Improvement in abdominal core quality of life after repair is comparable between open and robotic retromuscular techniques. Larger hernia defects and higher ASA class patients benefitted the greatest. Robotic approaches offer shorter LOS with comparable recurrence and wound morbidity rates 1 year after surgery. The surgical approach should be personalized and guided by the surgeon's individual and institutional expertise.

摘要

背景

与开放式手术相比,机器人辅助的后肌膜修复可缩短住院时间。然而,尚无研究评估其对腹部核心生活质量的长期影响。

方法

本研究采用前瞻性收集的美洲疝学会质量协作组(AHSQC)数据进行回顾性队列研究,纳入 2013 年至 2019 年间接受开放式或机器人辅助后肌膜、切口疝修复的成年人。
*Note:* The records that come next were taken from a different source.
Fixpoint wf_ctx (lo : Z) (z : list frame) : Prop :=
  match z with
  | [] => True
  | f :: z =>
      hole_lo lo z <= fr_p f <= 127 /\ is_u128 (fr_key f) /\
      Forall (on_side (fr_p f) (fr_key f) (negb (fr_bit f))) (keys (fr_sib f)) /\
      wf (fr_p f + 1) (fr_sib f) /\ Forall (fits z) (keys (fr_sib f)) /\ wf_ctx lo z
  end.

Fixpoint pre (z : list frame) : list LeafNode :=
  match z with
  | [] => []
  | f :: z => pre z ++ if fr_bit f then tleaves (fr_sib f) else []
  end.

Fixpoint post (z : list frame) : list LeafNode :=
  match z with
  | [] => []
  | f :: z => (if fr_bit f then [] else tleaves (fr_sib f)) ++ post z
  end.

Fixpoint ctx_handles (z : list frame) : list NodeHandle :=
  match z with
  | [] => []
  | f :: z => fr_h f :: handles (fr_sib f) ++ ctx_handles z
  end.

Lemma tleaves_plug z t : tleaves (plug z t) = pre z ++ tleaves t ++ post z.
Proof.
  revert t. induction z as [|f z IH]; intros t; simpl.
  - by rewrite app_nil_r.
  - rewrite IH. unfold plug1.
    destruct (fr_bit f); rewrite tleaves_TInner, <- ?app_assoc, ?app_nil_r; done.
Qed.

Lemma handles_plug z t : handles (plug z t) ≡ₚ handles t ++ ctx_handles z.
Proof.
  revert t. induction z as [|f z IH]; intros t; simpl.
  - by rewrite app_nil_r.
  - rewrite IH. unfold plug1. destruct (fr_bit f); simpl; solve_Permutation.
Qed.

Lemma fits_cons f z k :
  fits (f :: z) k <-> on_side (fr_p f) (fr_key f) (fr_bit f) k /\ fits z k.
Proof. unfold fits. by rewrite Forall_cons. Qed.

Lemma wf_plug1 lo f t :
  wf lo (plug1 f t) <->
  lo <= fr_p f <= 127 /\ is_u128 (fr_key f) /\
  Forall (on_side (fr_p f) (fr_key f) (negb (fr_bit f))) (keys (fr_sib f)) /\
  wf (fr_p f + 1) (fr_sib f) /\
  Forall (on_side (fr_p f) (fr_key f) (fr_bit f)) (keys t) /\ wf (fr_p f + 1) t.
Proof. unfold plug1. destruct (fr_bit f); simpl; tauto. Qed.

Lemma keys_plug1 f t : keys (plug1 f t) ≡ₚ keys (fr_sib f) ++ keys t.
Proof.
  unfold plug1. destruct (fr_bit f); rewrite keys_TInner; [done|].
  apply Permutation_app_comm.
Qed.

(** A plugged tree is well-formed exactly when the context is and the subtree in
    the hole is well-formed and has keys that fit the path. *)
Lemma wf_plug lo z t :
  wf lo (plug z t) <-> wf_ctx lo z /\ wf (hole_lo lo z) t /\ Forall (fits z) (keys t).
Proof.
  revert t. induction z as [|f z IH]; intros t; simpl.
  - split; [intros; split_and!; auto|tauto]. apply Forall_forall. intros. constructor.
  - rewrite IH, wf_plug1, keys_plug1, Forall_app.
    assert (HF : Forall (fits (f :: z)) (keys t) <->
      Forall (on_side (fr_p f) (fr_key f) (fr_bit f)) (keys t) /\ Forall (fits z) (keys t)).
    { rewrite <- Forall_and. apply Forall_iff. intros. apply fits_cons. }
    rewrite HF. tauto.
Qed.
(* ===== verification/BookSideQueries.v ===== *)
(** * One side of the book: the queries

    [best_price], [quantity_at_price], [impact_price], [matched_amount] and
    [matched_quantity] (bookside.rs) against declarative descriptions of what they
    return, and the orders that iteration loses when it has to skip some. *)

From stdpp Require Import base numbers gmap sorting functions list.
From Stdlib Require Import ZArith Lia.
From S2P Require Import Prelude OrderTypes Nodes OrderTree OrderTreeSpec OrderTreeArena OrderTreeInsert OrderTreeRemove OrderTreeIter BookSide BookSideSpec BookSideIterate.

Open Scope Z_scope.

(** ** Loops over the valid orders *)

Definition valid_items (items : list BookSideIterItem) : list BookSideIterItem :=
  filter (fun i => item_is_valid i = true) items.

Lemma list_for_valid {St R} (body : St -> BookSideIterItem -> outcome (flow St R)) :
  forall items s,
  list_for items s (fun s x => if item_is_valid x then body s x else Done (Continue s))
  = list_for (valid_items items) s body.
Proof.
  induction items as [|x items IH]; intros s; [done|]. unfold valid_items in *.
  cbn [list_for]. rewrite filter_cons. destruct (item_is_valid x); simpl.
  - destruct (body s x) as [[s'|r]| | |]; try done. run. apply IH.
  - run. apply IH.
Qed.

Lemma valid_loops b M now_ts opl :
  bs_rep b M -> prices_ok b M opl ->
  exists items, items_spec (bs_side b) M now_ts opl items /\
    iter_all_including_invalid b now_ts opl = Done items /\
    forall St R (s : St) (body : St -> BookSideIterItem -> outcome (flow St R)),
      for_valid b now_ts opl s body = list_for (valid_items items) s body.
Proof.
  intros HR HP. destruct (book_loops b M now_ts opl HR HP) as (items & S & E & F).
  exists items. split_and!; [done|done|]. intros. unfold for_valid. by rewrite F, list_for_valid.
Qed.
使用多变量回归模型比较基线和术后 1 年时疝相关生活质量调查(HerQLes)评分的差异。次要结局包括围手术期并发症、伤口发病率和疝复发。

结果

236 例患者接受了开放式(N=194)和机器人式(N=42)修复。中位年龄为 61 岁。开放式组的疝宽度更大(中位数[IQR],13[9-16]cm 比 7[5-9]cm),住院时间更长(5[4-6]d 比 1.5[1-3]d)。开放式组和机器人组在术后 1 年的 HerQLes 综合评分相似,分别为 88[67,93]分和 90[58,94]分。伤口发病率相似。多变量分析显示,两种技术在术后 1 年的 HerQLes 综合评分改善方面无差异(3.3,CI[-7.7,14.3];p=0.52),然而,疝宽度为 7cm 的患者 HerQLes 评分增加 5.9(CI[1.1,10.8],p=0.02),ASA 分级较高(3-5)的患者评分提高 11 分(CI[2.2,20.0],p=0.02),无论手术方式如何。吸烟、BMI 超过 30 或疝复发均无显著影响,而 COPD 则降低评分(-17.0,CI[-32.3,-1.7],p=0.03)。

结论

开放式和机器人辅助后肌膜修复后腹部核心生活质量的改善相当。较大的疝缺损和较高的 ASA 分级患者获益最大。机器人方法可缩短住院时间,术后 1 年复发和伤口发病率相似。手术方法应根据外科医生的个人和机构专业知识进行个性化和指导。